Bestselling ‘Tattooist of Auschwitz’ love story blurs facts, experts allege

Magazine published by memorial center at site of Nazi death camp points to several inaccuracies in novel; author defends book as recollection, not history

Holocaust survivor Bracha Ghilai, 75, shows her tattooed arm at her house in Holon near Tel Aviv, January 23, 2005. (AP/Ariel Schalit)
Holocaust survivor Bracha Ghilai, 75, shows her tattooed arm at her house in Holon near Tel Aviv, January 23, 2005. (AP/Ariel Schalit)

The author of a bestselling book about an unlikely love story in the Auschwitz death camp has come under fire for what a historian at the memorial museum for the former Nazi site says are inaccuracies in the story.

Heather Morris, author of “The Tattooist of Auschwitz,” has defended the book by saying it is not meant to be an exhaustive history but rather the recollections of one man who survived the camp.

The book, published earlier this year, tells the story of Lali Sakolov, who would tattoo new arrivals at the Nazi camp with numbers on their wrist, and his eventual wife Gita Furman, who he met while retracing her numbers. The two eventually re-united after the camp was liberated, married and made their way to Australia.

It has risen in the best-seller lists in the US, UK and Australia and has been optioned to be made into a television series.

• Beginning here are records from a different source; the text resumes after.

(** X17.  In the plugin the distance is computed in [int], and every entry
    is the spreading gain at the distance [i - j], negative above the
    diagonal; but the stores go up to the index
    [N_BARK_BANDS * N_BARK_BANDS - 1], and an array of fewer floats is
    overrun.  The array that [masking_estimation_initialize] allocates has
    [N_BARK_BANDS] floats, not their square. *)
Theorem plugin_spreading_function_overruns_its_array (spreading : list float) :
  let n := MaskingPlugin.N_BARK_BANDS in
  (length spreading < n * n ->
   plugin_compute_spectral_spreading_function spreading = None)
  /\ (n * n <= length spreading ->
      exists r,
        plugin_compute_spectral_spreading_function spreading = Some r
        /\ length r = length spreading
        /\ (forall i j, i < n -> j < n ->
              r !! (i * n + j)
              = Some (spreading_gain
                        (spreading_db (Float32.of_Z (Z.of_nat i - Z.of_nat j)))))
        /\ (forall k, n * n <= k -> r !! k = spreading !! k))
  /\ length plugin_spreading_allocated = n
  /\ plugin_compute_spectral_spreading_function plugin_spreading_allocated = None.
Proof.
  intros n.
  pose (v := fun i j : nat =>
               spreading_gain
                 (spreading_db (Float32.of_Z (Z.of_nat (i + 1) - Z.of_nat (j + 1))))).
  assert (Heq : forall a,
            plugin_compute_spectral_spreading_function a
            = if n * n <=? length a
              then Some (for_range 0 n
                           (fun i x =>
                              for_range 0 n (fun j x' => <[i * n + j := v i j]> x') x) a)
              else None).
  { intros a. unfold plugin_compute_spectral_spreading_function. fold n.
    rewrite (for_range_opt_ext 0 n _
               (fun i x =>
                  if forallb (fun j => i * n + j <? length x) (seq 0 n)
                  then Some (for_range 0 n (fun j x' => <[i * n + j := v i j]> x') x)
                  else None)).
    - rewrite (for_range_opt_guarded
                 (fun i len => forallb (fun j => i * n + j <? len) (seq 0 n))
                 (fun i x => for_range 0 n (fun j x' => <[i * n + j := v i j]> x') x)).
      + rewrite rows_fit by (unfold n, MaskingPlugin.N_BARK_BANDS; lia).
        change (n =? 0) with false. rewrite orb_false_r. reflexivity.
      + intros k x.
        apply (for_range_invariant (fun y : list float => length y = length x));
          [reflexivity|].
        intros j y _ Hy. rewrite length_insert. exact Hy.
    - intros i x.
      rewrite (for_range_opt_ext 0 n _
                 (fun j x' => if i * n + j <? length x'
                              then Some (<[i * n + j := v i j]> x') else None)).
      + apply (for_range_opt_guarded (fun j len => i * n + j <? len)
                 (fun j x' => <[i * n + j := v i j]> x')).
        intros k x'. apply length_insert.
      + intros j x'. cbv zeta. apply (store_twice_checked x' (i * n + j) _ spreading_gain). }
  assert (Hnone : forall a, length a < n * n ->
                            plugin_compute_spectral_spreading_function a = None).
  { intros a Ha. rewrite Heq. destruct (Nat.leb_spec (n * n) (length a)); [lia | reflexivity]. }
  split; [apply Hnone|]. split.
  - intros Hlen. rewrite Heq. destruct (Nat.leb_spec (n * n) (length spreading)); [|lia].
    destruct (table_rows v n n spreading) as (Hl & Hin & Hout). cbv zeta in Hl, Hin, Hout.
    eexists. split; [reflexivity|]. split; [exact Hl|]. split; [|exact Hout].
    intros i j Hi Hj. rewrite (Hin i j Hi Hj).
    + unfold v.
      replace (Z.of_nat (i + 1) - Z.of_nat (j + 1))%Z with (Z.of_nat i - Z.of_nat j)%Z
        by lia.
      reflexivity.
    + pose proof (Nat.mul_le_mono_r (i + 1) n n ltac:(lia)). lia.
  - assert (Hl : length plugin_spreading_allocated = n).
    { unfold plugin_spreading_allocated, memset_zero. rewrite length_memcpy.
      apply length_replicate. }
    split; [exact Hl|]. apply Hnone. rewrite Hl. unfold n, MaskingPlugin.N_BARK_BANDS. lia.
Qed.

In an article fact checking the story, though, Wanda Witeck-Malicka of Poland’s Auschwitz Memorial Research Center, which administers the site of the former death camp, wrote that the book “contains numerous errors and information inconsistent with the facts; as well as overinterpretations, misinterpretations and understatements on which the overall inauthentic picture of the camp reality is built.”

“The Tattooist of Auschwitz”

Among the issues Witeck-Malicka raises about the historical accuracy of the book are routes which the train carrying Sokolov to Auschwitz took, the fact that the number that Gita had tattooed on her arm received does not correspond to when she says she arrived at the camp, the use of a bus as a gas chamber, and Sokolov and other prisoners being told to return to Birkenau without an escort after being taken out of the camp for work duty.

She also casts doubt over the possibility of a long-term sexual relationship between an SS commander at the camp and a Jewish prisoner.

Paweł Sawicki, editor of the center’s Memoria magazine, which published the critique, said they wanted to check into the story after a number of visitors asked about it.

“The further we got into the details, the more surprised we were to discover how [many] historical mistakes – small and big – about the reality of Auschwitz were there,” he told The Guardian.

At Auschwitz-Birkenau in May of 1944, Hungarian Jews arrived in cattle cars and prepared for the SS-conducted ‘selection’ (Auschwitz Album)

Questions have also been raised about a passage in which Sokolov takes Penicillin to Furman, which would not have been available at the time. The Sokolovs’ son Gary told the New York Times it bothered him that Morris spelled his father’s name Lale and not Lali, as he went by, though he praised the book for bringing the story to life.

“The fact that my dad, so many decades later, can have such a positive impact on humanity is just phenomenal,” he said.

The book is officially cataloged as fiction, though it has been marketed as a true story and Morris has said it is based on interviews with Sokolov, who died at age 90 in 2006, toward the end of his life. She met Sokolov after Gita died in 2003.

Heather Morris (Courtesy)

In an email to the New York Times, which wrote last month about the discrepancy of the tattooed number assigned to Furman, Morris wrote that the book “does not claim to be an academic historical piece of nonfiction.”

“It is Lali’s story. I make mention of history and memory waltzing together and straining to part, it must be accepted after 60 years this can happen but I am confident of Lali’s telling of his story, only he could tell it and others may have a different understanding of that time but that is their understanding, I have written Lali’s,” she wrote.

A spokesperson for Morris’s publisher told the Guardian that the novel is “based on the personal recollections and experiences of one man. It is not, and has never claimed to be, an official history. If it inspires people to engage with the terrible events of the Holocaust more deeply, then it will have achieved everything that Lale himself wished for.”